Supplied material START
(** C7: the caches stay bounded and honest in every reachable state: at most the configured number
    of entries each, one cooldown stamp at most per cached key set, lifetimes within one minute
    and one day, and every cached document was served at its address and admitted under a policy
    with the cached policy's key, that is, under that very policy. *)
Theorem reachable_caches env http_date wall http clock header {PyJWK : Type} new_pyjwk decode s :
  reachable env http_date wall http clock header (PyJWK:=PyJWK) new_pyjwk decode s →
  (match max_cache_entries (memo s) with
   | Some z => (Z.of_nat (length (jwks_cache s)) ≤ z ∧ Z.of_nat (length (disco_cache s)) ≤ z)%Z
   | None => jwks_cache s = [] ∧ disco_cache s = []
   end) ∧
  size (kid_miss_last_attempt s) ≤ length (jwks_cache s) ∧
  (∀ uri en, od_get uri (jwks_cache s) = Some en →
     admitted_keys env http uri (response en) ∧ usable_keys (response en) = true ∧ ttl_ok (ttl en)) ∧
  (∀ address p en, od_get (address, cache_key p) (disco_cache s) = Some en →
     admitted_doc http address p (response en) ∧ ttl_ok (ttl en)).
Proof. intros Hs. by apply (caches_safe env http s (reachable_inv _ _ _ _ _ _ _ _ _ Hs)). Qed.

(** C20: the refresh cooldown holds.  While the document and the key set are fresh and the cooldown
    of the key set's URI is running, no token whatsoever, whatever [kid] or signature it has and
    whatever PyJWT says of it, makes the library send a single request; and the stamp stays. *)
Theorem cooldown_suppresses_requests env http_date wall http clock header {PyJWK : Type} new_pyjwk
    decode jwt c address doc uri en last cd s :
  (∀ n, is_cache_expired (clock n) doc = false) → (∀ n, is_cache_expired (clock n) en = false) →
  (∀ n, Qle_bool cd (clock n - last) = false) →
  validate_jwks_uri (response doc) = Ok (VStr uri) →
  quiet env (address, cache_key (config_policy c)) doc uri en last cd (sent (network s)) s →
  let s' := (validate_token env http_date wall http clock header (PyJWK:=PyJWK) new_pyjwk decode
               jwt c (Some address) false s).2 in
  sent (network s') = sent (network s) ∧ kid_miss_last_attempt s' !! uri = Some last.
Proof.
  intros H1 H2 H3 H4 Hq. cbn zeta.
  pose proof (quiet_validate env http_date wall http clock header new_pyjwk decode _ doc uri en
    last cd (sent (network s)) H1 H2 H3 H4 jwt c address eq_refl s Hq) as H.
  destruct (validate_token _ _ _ _ _ _ _ _ _ _ _ _ s) as [[out|e] s']; simpl.
  - destruct H as [[] _]. done.
  - by destruct H.
Qed.


(** *** A demonstration environment *)

Definition op_address : string := "https://op.example/.well-known/openid-configuration".
Definition demo_http (jwks_uri : string) (n : nat) (url : string) : outcome HttpResponse :=
  if url ≟ op_address then Ok (json_response (dict_set "jwks_uri" (VStr jwks_uri) demo_doc))
  else if url ≟ jwks_uri then Ok (jwks_response [rsa_member "a" []])
  else Err (mk_exn HttpxRequestError "connection refused").
Definition demo_header (jwt : string) : outcome pydict :=
  Ok [("kid", VStr "a"); ("alg", VStr "RS256")].
Definition demo_claims : pydict := [("sub", VStr "alice")].
Definition demo_decode (n : nat) (jwt : string) (k : pydict) (a : DecodeArgs) : outcome pydict :=
  Ok demo_claims.
Definition demo_clock (n : nat) : Q := 10.
Definition demo_config (p : option DiscoveryPolicy) : TokenValidationConfig :=
  TVConfig true (KeyOther VNone) VNone (Some [VStr "RS256"]) VNone VNone None None true VNone
    (Some ["https://op.example"]) p.
Definition demo_validate (jwks_uri : string) (p : option DiscoveryPolicy) : stM TVState exn pydict :=
  validate_token empty_env no_dates 0 (demo_http jwks_uri) demo_clock demo_header toy_new_pyjwk
    demo_decode "token" (demo_config p) (Some op_address) false.

Lemma run_pair {A B} (m : A * B) r : m.1 = r → m = (r, m.2).
Proof. intros <-. by destruct m. Qed.

(** The key-set cache is not partitioned by policy, unlike the document cache.  A caller whose
    policy requires HTTPS but skips the endpoint checks is refused a document whose [jwks_uri] is
    plain HTTP; after another caller of the same process, with a policy that does not require
    HTTPS, has validated a token, the strict caller is served the keys that came over plain
    HTTP, without a request or a check of its own. *)
Theorem jwks_cache_not_partitioned :
  let uri := "http://op.example/jwks" in
  let strict := Policy true true true false true [] None false in
  let lax := Policy false true true false true [] None false in
  (∃ e, (demo_validate uri (Some strict) initial_state).1 = Err e) ∧
  (demo_validate uri (Some lax) initial_state).1 = Ok demo_claims ∧
  let s := (demo_validate uri (Some lax) initial_state).2 in
  (demo_validate uri (Some strict) s).1 = Ok demo_claims ∧
  sent (network (demo_validate uri (Some strict) s).2) = op_address :: sent (network s) ∧
  is_ok (validate_url_scheme (Some uri) strict) = false.
Proof.
  cbn zeta. split; [eexists; vm_compute; reflexivity|].
  split; [vm_compute; reflexivity|]. split; [vm_compute; reflexivity|].
  split; vm_compute; reflexivity.
Qed.

(** *** Witnesses *)

Lemma validate_token_sound_witness :
  ∃ claims n kd al iss, py_mem al [VStr "RS256"] = true ∧
    verified_by toy_new_pyjwk (demo_decode n) "token" (KeyDict kd) [al] VNone iss None VNone claims.
Proof.
  destruct (validate_token_sound empty_env no_dates 0 (demo_http "https://op.example/jwks") demo_clock
    demo_header toy_new_pyjwk demo_decode "token" (demo_config None) (Some op_address) false
    initial_state demo_claims (demo_validate "https://op.example/jwks" None initial_state).2)
    as (claims & n & _ & _ & _ & address & d & uri & r & kd & al & _ & _ & _ & _ & _ & Hal & _ & Hv).
  - apply reach_init.
  - apply run_pair. vm_compute. reflexivity.
  - eexists claims, n, kd, al, _. split; [by apply Hal|exact Hv].
Defined.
Supplied material END
• [Required action]: Filter the data above, keeping only lines that include the string "zeta".

• [Result]:
  intros H1 H2 H3 H4 Hq. cbn zeta.
  cbn zeta. split; [eexists; vm_compute; reflexivity|].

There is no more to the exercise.